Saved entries
○ ○ ○ ○

(** C2 as stated fails for [ice_context]: called on the sample proxy with
    the very context the proxy has, it returns a new handle and the heap
    has grown by one proxy. *)
Lemma ice_context_not_shared :
  current sample_reference (With_context (getContext sample_reference))
  /\ ice_context true 0 (getContext sample_reference) sample_heap
     = Return (Some 4%nat) (sample_heap ++ [fresh_proxy sample_reference])
  /\ ice_context true 0 (getContext sample_reference) sample_heap
     <> Return (Some 0%nat) sample_heap.
Proof.
  assert (H : ice_context true 0 (getContext sample_reference) sample_heap
              = Return (Some 4%nat) (sample_heap ++ [fresh_proxy sample_reference])).
  { rewrite (ice_context_allocates _ _ _ _ _ _ sample_proxy_0).
    unfold changeContext. by rewrite bool_decide_eq_true_2. }
  split; [reflexivity|]. split; [exact H|]. rewrite H. discriminate.
Qed.

(** ** [ice_identity] *)

(** C5: [ice_identity] raises IllegalIdentityException when the name of
    the identity is empty; for a non-empty name it returns the handle of
    the proxy itself when the identity is the current one, and otherwise
    the handle of a newly allocated proxy, distinct from the proxy, that
    wraps the Reference derived by [changeIdentity], whose identity is the
    new one. *)
Theorem ice_identity_cases NDEBUG (h : Heap) this newIdentity :
  (name newIdentity = EmptyString ->
   ice_identity NDEBUG this newIdentity h = Raise (Local IllegalIdentityException) h)
  /\ (forall o r, proxy_at h this o r -> name newIdentity <> EmptyString ->
        (newIdentity = getIdentity r ->
         ice_identity NDEBUG this newIdentity h = Return (Some this) h)
        /\ (newIdentity <> getIdentity r ->
            ice_identity NDEBUG this newIdentity h
            = Return (Some (length h))
                     (h ++ [fresh_proxy (changeIdentity r newIdentity)])
            /\ Some (length h) <> Some this
            /\ getIdentity (changeIdentity r newIdentity) = newIdentity)).
Proof.
  split.
  - intros Hempty. unfold ice_identity. by rewrite bool_decide_eq_true_2.
  - intros o r Hp Hname. unfold ice_identity.
    rewrite bool_decide_eq_false_2 by done. run_reference Hp. split.
    + intros Heq. by rewrite bool_decide_eq_true_2.
    + intros Hne. rewrite bool_decide_eq_false_2 by done.
      split; [apply allocate_setup|]. split.
      * destruct Hp as [Ho _]. by eapply fresh_address.
      * unfold changeIdentity. rewrite bool_decide_eq_false_2 by done.
        by destruct r.
Qed.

○ ○ ○ ○

WHAT IS EXPECTED.
Return, with no change at all, every line in the entries above from the line containing "(sample_heap ++ [fresh_proxy sample_reference]))." through the line containing "newIdentity) = newIdentity)).".

WRITTEN SOLUTION.
              = Return (Some 4%nat) (sample_heap ++ [fresh_proxy sample_reference])).
  { rewrite (ice_context_allocates _ _ _ _ _ _ sample_proxy_0).
    unfold changeContext. by rewrite bool_decide_eq_true_2. }
  split; [reflexivity|]. split; [exact H|]. rewrite H. discriminate.
Qed.

(** ** [ice_identity] *)

(** C5: [ice_identity] raises IllegalIdentityException when the name of
    the identity is empty; for a non-empty name it returns the handle of
    the proxy itself when the identity is the current one, and otherwise
    the handle of a newly allocated proxy, distinct from the proxy, that
    wraps the Reference derived by [changeIdentity], whose identity is the
    new one. *)
Theorem ice_identity_cases NDEBUG (h : Heap) this newIdentity :
  (name newIdentity = EmptyString ->
   ice_identity NDEBUG this newIdentity h = Raise (Local IllegalIdentityException) h)
  /\ (forall o r, proxy_at h this o r -> name newIdentity <> EmptyString ->
        (newIdentity = getIdentity r ->
         ice_identity NDEBUG this newIdentity h = Return (Some this) h)
        /\ (newIdentity <> getIdentity r ->
            ice_identity NDEBUG this newIdentity h
            = Return (Some (length h))
                     (h ++ [fresh_proxy (changeIdentity r newIdentity)])
            /\ Some (length h) <> Some this
            /\ getIdentity (changeIdentity r newIdentity) = newIdentity)).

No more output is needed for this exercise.